The gap between the product and service offerings of the US’s biggest retail banks and its smaller community players is set to become much more pronounced, says Tyrone Canaday, managing director and global head of innovation at Protiviti – the New York based consultancy.
“You look at the budgets and the amount of investment some of the smaller players are able to make and you compare those to the big incubation centres some of the larger players have – they have annual budgets set aside of hundreds of millions of dollars for different types of technologies and there’ll be smaller players with just a couple of million,” he says. “There’s certain things they can do and get topical effects with robotics but it’s more of a first step in automation in which they graduate from night-scripting to robotics.”
The pace of innovation within fintech markets is increasing, and larger banks are capitalising on the benefits of working with smaller, agile players on the basis of outward looking distributed operating models, in which the bank will work more with fintechs and external data sources to grow.
Community banks are attempting to embrace technological innovation with several exploring robotics to carve competitive advantage from their data. But funding, skill sets and other resource restrictions are limiting their potential, says Canaday.
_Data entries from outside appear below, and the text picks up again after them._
(** On a tree built by [get_page_tree] in which no page below the root
    repeats the root's id, the list [filter] returns follows the order of
    the pages map of the tree it works on (the given tree, or the sub-tree
    of [root_page_id]), and when it is not empty its first element is the
    root of that tree. *)
Lemma filter_root_first (tree_data_page : page_node) (cf : ContentFilter) :
  let h := (get_page_tree tree_data_page).1 in
  let tree := (get_page_tree tree_data_page).2 in
  node_id_of tree_data_page ∉ subpages_ids (node_subpages tree_data_page) →
  match effective_tree cf h tree with
  | Some (Ok page_tree) =>
      match patterns cf with
      | Ok _ =>
          ∃ l, filter cf h tree = Some (Ok l) ∧
               l `sublist_of` Py.values (pages page_tree) ∧
               (l ≠ [] → head l = Some (root page_tree))
      | Raise e => filter cf h tree = Some (Raise e)
      end
  | Some (Raise e) => filter cf h tree = Some (Raise e)
  | None => False
  end.
Proof.
  pose proof (effective_tree_rooted tree_data_page cf) as Heff.
  destruct (get_page_tree tree_data_page) as [h tree]. cbn [fst snd] in *.
  intros Hn. rewrite filter_select.
  destruct (effective_tree cf h tree) as [[page_tree|e]|]; [| done | done].
  destruct Heff as (Hb & Hrooted & Hfirst).
  pose proof (select_spec cf h page_tree Hb Hrooted) as Hsel.
  destruct (patterns cf) as [pats|e]; [|by destruct Hsel as [-> ?]].
  destruct Hsel as (l & Hl & Hsub & _ & Hhead).
  exists l. split_and!; [done | done | by apply Hhead, Hfirst].
Qed.

End content_filter_theorems.
(** A configured world in the middle of a cooldown: 60 seconds are
    left. *)
Definition coolingWorld : World :=
  mkWorld 1000 (Some (lit "key")) true ∅ [] ∅ 61000 [].

(** A configured world in which nothing has happened yet. *)
Definition openWorld : World := initial 1000 (Some (lit "key")).

Definition replyHello : Reply := mkReply 7 (inr (lit "hello")).

Definition replyQuota : Reply :=
  mkReply 5 (inl (error (lit "got status 429 Too Many Requests"))).

Definition john316Ref : VerseReference :=
  mkVerseReference (lit "John") (Num 3) (Num 16).

End Scenario.

(** ** Further notions: the gateway *)

Module GatewayNotions.

Import GeminiService.

(** The cooldown never reaches further than 60 seconds ahead. *)
Definition cooldownBounded (w : World) : Prop :=
  (globalCooldownUntil w ≤ now w + 60000)%Z.

(** The calls an operation adds to the log: none, or one. *)
Definition atMostOneCall (w w' : World) : Prop :=
  network w' = network w ∨ ∃ req, network w' = network w ++ [req].

End GatewayNotions.

Export GatewayNotions.

(** ** Further concrete environments: the gateway *)

Module GatewayScenario.

Import GeminiService.

(** A world without credential. *)
Definition keylessWorld : World := initial 1000 None.

(** An upstream failure that is no rate limit. *)
Definition replyDown : Reply :=
  mkReply 3 (inl (error (lit "503 Service Unavailable"))).

End GatewayScenario.

(** ** Further notions: the analysis cache *)

Module CacheNotions.
Import GeminiService.

(** A number that prints without a sign. *)
Definition unsigned (n : number) : Prop :=
  match n with
  | Num z => (0 ≤ z)%Z
  | NaN => True
  end.

(** A verse reference whose book name holds no hyphen and whose numbers
    print without a sign: every reference the reader can select. *)
Definition plainReference (r : VerseReference) : Prop :=
  ("-"%char ∉ vrBook r) ∧ unsigned (vrChapter r) ∧ unsigned (vrVerse r).

End CacheNotions.

Export CacheNotions.

(** ** Further concrete environments: a failing text service *)

Module FetchScenario.

Import BibleService Scenario.

(** The secondary translation is unavailable, the primary one answers. *)
Definition httpWebDown : str → HttpReply :=
  λ url, if isKjvRequest url then Ok kjvFive else Status 503.

End FetchScenario.

(** ** Further notions: the edit distance *)

Module DistanceNotions.
(** * Secure Photo Downloader: the link-issuance Lambda handler

    A shallow embedding of [src/lambda/auth-handler.py]: the handler
    [lambda_handler] and its two page generators [generate_download_page]
    and [generate_error_page], followed by the properties the specification
    states about them.

    Python values are modelled as far as the handler inspects them.  The
    event is a JSON value whose strings are sequences of code points, lone
    surrogates included.  The environment is a finite map of texts and the
    storage client a pair of functions that return or raise; their texts,
    and the pages built from them, are [string]s holding the UTF-8 encoding
    of the text.  [print] and the client calls are recorded in an effect
    trace.  What the interpreter decides outside this file (whether
    [json.dumps] and [str] accept a value, whether the standard output can
    encode a text, how [int] words its error) is a parameter [python] of
    the handler. *)

From stdpp Require Import gmap strings list.
From Stdlib Require Import ZArith NArith Ascii DecimalString PrimFloat.

Open Scope string_scope.
Open Scope list_scope.
#[local] Set Warnings "-register-all".
#[local] Arguments String.append !_ _ / : simpl nomatch.

(** ** Python values and built-ins *)

Module Py.

(** The [str] that holds the bytes of [s] as its characters: the value of
    an ASCII literal. *)
Fixpoint ustr_of (s : string) : list N :=
  match s with
  | "" => []
  | String c rest => N_of_ascii c :: ustr_of rest
  end.

(** A code point of the surrogate range, which no encoder accepts alone. *)
Definition is_surrogate (c : N) : bool := ((0xD800 <=? c) && (c <=? 0xDFFF))%N.

(** A value as [json.loads] builds it: the event the runtime hands to the
    handler.  A [str] is the list of its code points.  A [dict] keeps its
    items in a list; [dict_get] returns the last binding of a key, as a
    JSON object with a repeated key does. *)
Inductive pyval : Type :=
| PNone
| PBool (b : bool)
| PInt (n : Z)
| PFloat (x : float)
| PStr (s : list N)
| PList (l : list pyval)
| PDict (items : list (list N * pyval)).

(** [bool(v)]. *)
Definition truthy (v : pyval) : bool :=
  match v with
  | PNone => false
  | PBool b => b
  | PInt n => negb (n =? 0)%Z
  | PFloat x => negb (PrimFloat.eqb x 0%float)
  | PStr s => match s with [] => false | _ => true end
  | PList l => match l with [] => false | _ => true end
  | PDict d => match d with [] => false | _ => true end
  end.

(** [type(v).__name__]. *)
Definition type_name (v : pyval) : string :=
  match v with
  | PNone => "NoneType"
  | PBool _ => "bool"
  | PInt _ => "int"
  | PFloat _ => "float"
  | PStr _ => "str"
  | PList _ => "list"
  | PDict _ => "dict"
  end.

(** The [Error] entry of a botocore error response. *)
Record error_info : Type := {
  Code : option string;
  Message : option string
}.

(** A [botocore.exceptions.ClientError]: its [response] holds at most an
    [Error] entry; [client_error_str] is what [str(e)] gives. *)
Record client_error : Type := {
  response_Error : option error_info;
  client_error_str : string
}.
The resource hurdles can spiral into cultural limitations at community banks, says Canaday.
“You can find some efficiencies through different types of technology but for that level of investment – and especially if you’re not growing – it’s difficult to build a business case when it’s more of an efficiency play,” he says.
“And it’s got to be a quick win because you might have an aging board that’s always done things in a certain way and they don’t really know technology or the benefits so you’ve got to show them something that’s quite and has a top return on investment. Otherwise, the investment just won’t happen.”
For the country’s community banks- whose share of bank lending markets fell by 40% from 1994 to 2015, according to research by Harvard Kennedy School - it can be difficult to even get projects involving third-party, specialist fintech players, off the ground.
“On both sides – and vendors are saying the same thing – is onboarding or procurement. They want to do these things but the processes for them even to get started it can take as long as six months even to get through the vendor review process.”
For the bigger banking players, the complete opposite is the case, with commercial and strategic relationships with the fintech community becoming far more entrenched and sophisticated.
“It’s not just the build-buy decision anymore, now you’ve got these build-buy-partnership-invest decisions now. A lot of the banks are creating investment arms or venture arms where they’re looking to incubate some of these fintechs and own a piece of them and when they exit they’ll make a slice on it.”
“There’s a lot of these open platforms like you’re seeing in places like BBVA, or USAA where they’ve got open APIs and they’re letting innovative third parties come in, play with their code – they’re exposing their code, not production code, they put challenges out there and say ‘here’s our source code, do something innovative with it.,” says Canaday. “Maybe on the UX side, or on side time of process. If they come back with something they like they’ll push them through their innovation process where they sandbox it, they prototype it, pilot it, then they launch it."
Collectively, however, banking and payments are well ahead of other sectors, says Canaday, in terms of embracing artificial intelligence and applying technological initiatives to data analytics and customer engagement.
“The things that AI can do, it’s kind of scary and it’s exciting at the same time,” he says. “Banking and payments are the leaders at the minute because of the customer interaction and customer experience. In financial services it’s starting to hit insurance, asset management – they have a lesser degree of customer experience – that’s why insurance is right on the next wave, asset managers are starting to get into it with things like robo, some of the things they’re starting to do around private wealth but you’re starting to see those investments being made.”